DATA SUPPLIED below:

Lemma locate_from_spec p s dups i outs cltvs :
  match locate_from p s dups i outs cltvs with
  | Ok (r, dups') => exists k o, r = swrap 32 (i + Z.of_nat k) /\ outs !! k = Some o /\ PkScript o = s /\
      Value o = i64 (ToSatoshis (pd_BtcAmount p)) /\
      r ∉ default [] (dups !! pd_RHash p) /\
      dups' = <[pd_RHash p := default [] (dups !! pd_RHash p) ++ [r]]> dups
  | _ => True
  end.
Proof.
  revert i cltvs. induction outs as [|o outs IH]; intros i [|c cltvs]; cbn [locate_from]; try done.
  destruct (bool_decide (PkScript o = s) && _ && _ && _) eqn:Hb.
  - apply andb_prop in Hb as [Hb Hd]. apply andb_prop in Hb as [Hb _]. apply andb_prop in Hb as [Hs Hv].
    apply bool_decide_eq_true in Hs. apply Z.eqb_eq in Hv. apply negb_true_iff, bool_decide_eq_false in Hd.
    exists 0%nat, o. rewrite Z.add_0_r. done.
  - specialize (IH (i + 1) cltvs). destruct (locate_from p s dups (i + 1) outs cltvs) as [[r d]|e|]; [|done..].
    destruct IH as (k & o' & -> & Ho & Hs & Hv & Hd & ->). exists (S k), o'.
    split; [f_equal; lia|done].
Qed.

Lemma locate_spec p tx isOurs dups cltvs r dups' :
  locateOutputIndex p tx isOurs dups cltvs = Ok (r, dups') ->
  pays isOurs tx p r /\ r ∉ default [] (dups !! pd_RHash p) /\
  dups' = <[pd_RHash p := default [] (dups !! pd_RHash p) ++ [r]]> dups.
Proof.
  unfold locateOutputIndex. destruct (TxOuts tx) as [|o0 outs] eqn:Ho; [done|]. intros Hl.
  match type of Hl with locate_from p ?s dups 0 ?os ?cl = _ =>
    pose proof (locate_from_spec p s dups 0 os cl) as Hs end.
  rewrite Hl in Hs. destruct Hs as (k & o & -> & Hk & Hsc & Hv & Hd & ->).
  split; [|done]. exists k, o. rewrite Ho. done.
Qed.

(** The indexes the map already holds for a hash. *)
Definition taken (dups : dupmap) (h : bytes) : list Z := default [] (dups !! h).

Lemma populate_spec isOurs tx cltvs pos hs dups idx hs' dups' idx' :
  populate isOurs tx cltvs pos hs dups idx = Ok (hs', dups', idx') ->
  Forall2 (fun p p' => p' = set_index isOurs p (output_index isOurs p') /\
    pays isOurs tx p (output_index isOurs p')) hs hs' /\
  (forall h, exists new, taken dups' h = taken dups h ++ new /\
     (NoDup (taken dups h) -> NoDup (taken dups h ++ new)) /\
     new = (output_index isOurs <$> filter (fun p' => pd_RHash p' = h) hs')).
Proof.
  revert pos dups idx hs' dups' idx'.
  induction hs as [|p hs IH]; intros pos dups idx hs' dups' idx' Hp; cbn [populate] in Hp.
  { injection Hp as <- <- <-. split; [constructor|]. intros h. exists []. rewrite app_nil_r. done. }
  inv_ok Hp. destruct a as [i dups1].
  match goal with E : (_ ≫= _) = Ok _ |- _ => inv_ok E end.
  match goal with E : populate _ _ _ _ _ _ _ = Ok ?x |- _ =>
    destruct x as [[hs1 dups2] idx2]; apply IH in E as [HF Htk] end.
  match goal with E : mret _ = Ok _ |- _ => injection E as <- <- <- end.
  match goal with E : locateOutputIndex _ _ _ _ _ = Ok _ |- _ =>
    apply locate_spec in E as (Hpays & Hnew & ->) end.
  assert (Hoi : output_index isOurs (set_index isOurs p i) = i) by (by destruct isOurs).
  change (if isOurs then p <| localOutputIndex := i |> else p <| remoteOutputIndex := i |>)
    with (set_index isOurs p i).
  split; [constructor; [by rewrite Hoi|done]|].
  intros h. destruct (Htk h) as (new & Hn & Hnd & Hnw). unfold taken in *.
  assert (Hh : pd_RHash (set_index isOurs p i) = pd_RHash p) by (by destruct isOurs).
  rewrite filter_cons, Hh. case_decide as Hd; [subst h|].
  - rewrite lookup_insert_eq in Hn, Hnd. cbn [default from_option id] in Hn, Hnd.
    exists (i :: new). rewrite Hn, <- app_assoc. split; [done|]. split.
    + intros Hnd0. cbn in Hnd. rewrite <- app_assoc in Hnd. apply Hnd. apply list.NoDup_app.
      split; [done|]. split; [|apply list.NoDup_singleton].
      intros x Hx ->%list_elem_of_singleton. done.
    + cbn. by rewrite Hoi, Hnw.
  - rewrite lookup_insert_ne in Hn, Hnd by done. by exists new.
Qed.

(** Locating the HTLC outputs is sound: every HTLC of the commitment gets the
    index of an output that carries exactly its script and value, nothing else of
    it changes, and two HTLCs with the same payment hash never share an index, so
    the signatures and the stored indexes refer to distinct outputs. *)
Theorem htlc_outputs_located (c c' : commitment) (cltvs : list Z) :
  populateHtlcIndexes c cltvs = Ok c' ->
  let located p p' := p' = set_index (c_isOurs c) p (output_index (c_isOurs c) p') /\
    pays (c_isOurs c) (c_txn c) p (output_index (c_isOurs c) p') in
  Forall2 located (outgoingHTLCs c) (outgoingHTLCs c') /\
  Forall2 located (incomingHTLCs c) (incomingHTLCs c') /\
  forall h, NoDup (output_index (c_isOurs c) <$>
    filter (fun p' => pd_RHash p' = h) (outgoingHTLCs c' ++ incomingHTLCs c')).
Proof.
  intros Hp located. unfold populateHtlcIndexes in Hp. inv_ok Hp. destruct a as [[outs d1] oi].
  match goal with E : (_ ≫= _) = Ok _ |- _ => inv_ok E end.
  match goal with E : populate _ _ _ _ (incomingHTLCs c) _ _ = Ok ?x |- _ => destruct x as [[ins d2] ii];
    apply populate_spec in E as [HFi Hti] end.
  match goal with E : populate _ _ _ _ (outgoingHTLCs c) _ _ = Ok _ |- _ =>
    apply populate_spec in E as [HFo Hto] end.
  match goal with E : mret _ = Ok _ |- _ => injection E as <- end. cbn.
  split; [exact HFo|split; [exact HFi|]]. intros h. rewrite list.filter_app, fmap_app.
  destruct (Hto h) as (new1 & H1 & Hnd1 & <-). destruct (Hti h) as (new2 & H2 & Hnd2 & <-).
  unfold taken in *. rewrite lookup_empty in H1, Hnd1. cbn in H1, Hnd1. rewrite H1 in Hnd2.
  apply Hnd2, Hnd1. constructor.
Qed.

End of DATA SUPPLIED.

Return the material in full, exactly as shown.

## FINISHED TASK
Lemma locate_from_spec p s dups i outs cltvs :
  match locate_from p s dups i outs cltvs with
  | Ok (r, dups') => exists k o, r = swrap 32 (i + Z.of_nat k) /\ outs !! k = Some o /\ PkScript o = s /\
      Value o = i64 (ToSatoshis (pd_BtcAmount p)) /\
      r ∉ default [] (dups !! pd_RHash p) /\
      dups' = <[pd_RHash p := default [] (dups !! pd_RHash p) ++ [r]]> dups
  | _ => True
  end.
Proof.
  revert i cltvs. induction outs as [|o outs IH]; intros i [|c cltvs]; cbn [locate_from]; try done.
  destruct (bool_decide (PkScript o = s) && _ && _ && _) eqn:Hb.
  - apply andb_prop in Hb as [Hb Hd]. apply andb_prop in Hb as [Hb _]. apply andb_prop in Hb as [Hs Hv].
    apply bool_decide_eq_true in Hs. apply Z.eqb_eq in Hv. apply negb_true_iff, bool_decide_eq_false in Hd.
    exists 0%nat, o. rewrite Z.add_0_r. done.
  - specialize (IH (i + 1) cltvs). destruct (locate_from p s dups (i + 1) outs cltvs) as [[r d]|e|]; [|done..].
    destruct IH as (k & o' & -> & Ho & Hs & Hv & Hd & ->). exists (S k), o'.
    split; [f_equal; lia|done].
Qed.

Lemma locate_spec p tx isOurs dups cltvs r dups' :
  locateOutputIndex p tx isOurs dups cltvs = Ok (r, dups') ->
  pays isOurs tx p r /\ r ∉ default [] (dups !! pd_RHash p) /\
  dups' = <[pd_RHash p := default [] (dups !! pd_RHash p) ++ [r]]> dups.
Proof.
  unfold locateOutputIndex. destruct (TxOuts tx) as [|o0 outs] eqn:Ho; [done|]. intros Hl.
  match type of Hl with locate_from p ?s dups 0 ?os ?cl = _ =>
    pose proof (locate_from_spec p s dups 0 os cl) as Hs end.
  rewrite Hl in Hs. destruct Hs as (k & o & -> & Hk & Hsc & Hv & Hd & ->).
  split; [|done]. exists k, o. rewrite Ho. done.
Qed.

(** The indexes the map already holds for a hash. *)
Definition taken (dups : dupmap) (h : bytes) : list Z := default [] (dups !! h).

Lemma populate_spec isOurs tx cltvs pos hs dups idx hs' dups' idx' :
  populate isOurs tx cltvs pos hs dups idx = Ok (hs', dups', idx') ->
  Forall2 (fun p p' => p' = set_index isOurs p (output_index isOurs p') /\
    pays isOurs tx p (output_index isOurs p')) hs hs' /\
  (forall h, exists new, taken dups' h = taken dups h ++ new /\
     (NoDup (taken dups h) -> NoDup (taken dups h ++ new)) /\
     new = (output_index isOurs <$> filter (fun p' => pd_RHash p' = h) hs')).
Proof.
  revert pos dups idx hs' dups' idx'.
  induction hs as [|p hs IH]; intros pos dups idx hs' dups' idx' Hp; cbn [populate] in Hp.
  { injection Hp as <- <- <-. split; [constructor|]. intros h. exists []. rewrite app_nil_r. done. }
  inv_ok Hp. destruct a as [i dups1].
  match goal with E : (_ ≫= _) = Ok _ |- _ => inv_ok E end.
  match goal with E : populate _ _ _ _ _ _ _ = Ok ?x |- _ =>
    destruct x as [[hs1 dups2] idx2]; apply IH in E as [HF Htk] end.
  match goal with E : mret _ = Ok _ |- _ => injection E as <- <- <- end.
  match goal with E : locateOutputIndex _ _ _ _ _ = Ok _ |- _ =>
    apply locate_spec in E as (Hpays & Hnew & ->) end.
  assert (Hoi : output_index isOurs (set_index isOurs p i) = i) by (by destruct isOurs).
  change (if isOurs then p <| localOutputIndex := i |> else p <| remoteOutputIndex := i |>)
    with (set_index isOurs p i).
  split; [constructor; [by rewrite Hoi|done]|].
  intros h. destruct (Htk h) as (new & Hn & Hnd & Hnw). unfold taken in *.
  assert (Hh : pd_RHash (set_index isOurs p i) = pd_RHash p) by (by destruct isOurs).
  rewrite filter_cons, Hh. case_decide as Hd; [subst h|].
  - rewrite lookup_insert_eq in Hn, Hnd. cbn [default from_option id] in Hn, Hnd.
    exists (i :: new). rewrite Hn, <- app_assoc. split; [done|]. split.
    + intros Hnd0. cbn in Hnd. rewrite <- app_assoc in Hnd. apply Hnd. apply list.NoDup_app.
      split; [done|]. split; [|apply list.NoDup_singleton].
      intros x Hx ->%list_elem_of_singleton. done.
    + cbn. by rewrite Hoi, Hnw.
  - rewrite lookup_insert_ne in Hn, Hnd by done. by exists new.
Qed.

(** Locating the HTLC outputs is sound: every HTLC of the commitment gets the
    index of an output that carries exactly its script and value, nothing else of
    it changes, and two HTLCs with the same payment hash never share an index, so
    the signatures and the stored indexes refer to distinct outputs. *)
Theorem htlc_outputs_located (c c' : commitment) (cltvs : list Z) :
  populateHtlcIndexes c cltvs = Ok c' ->
  let located p p' := p' = set_index (c_isOurs c) p (output_index (c_isOurs c) p') /\
    pays (c_isOurs c) (c_txn c) p (output_index (c_isOurs c) p') in
  Forall2 located (outgoingHTLCs c) (outgoingHTLCs c') /\
  Forall2 located (incomingHTLCs c) (incomingHTLCs c') /\
  forall h, NoDup (output_index (c_isOurs c) <$>
    filter (fun p' => pd_RHash p' = h) (outgoingHTLCs c' ++ incomingHTLCs c')).
Proof.
  intros Hp located. unfold populateHtlcIndexes in Hp. inv_ok Hp. destruct a as [[outs d1] oi].
  match goal with E : (_ ≫= _) = Ok _ |- _ => inv_ok E end.
  match goal with E : populate _ _ _ _ (incomingHTLCs c) _ _ = Ok ?x |- _ => destruct x as [[ins d2] ii];
    apply populate_spec in E as [HFi Hti] end.
  match goal with E : populate _ _ _ _ (outgoingHTLCs c) _ _ = Ok _ |- _ =>
    apply populate_spec in E as [HFo Hto] end.
  match goal with E : mret _ = Ok _ |- _ => injection E as <- end. cbn.
  split; [exact HFo|split; [exact HFi|]]. intros h. rewrite list.filter_app, fmap_app.
  destruct (Hto h) as (new1 & H1 & Hnd1 & <-). destruct (Hti h) as (new2 & H2 & Hnd2 & <-).
  unfold taken in *. rewrite lookup_empty in H1, Hnd1. cbn in H1, Hnd1. rewrite H1 in Hnd2.
  apply Hnd2, Hnd1. constructor.
Qed.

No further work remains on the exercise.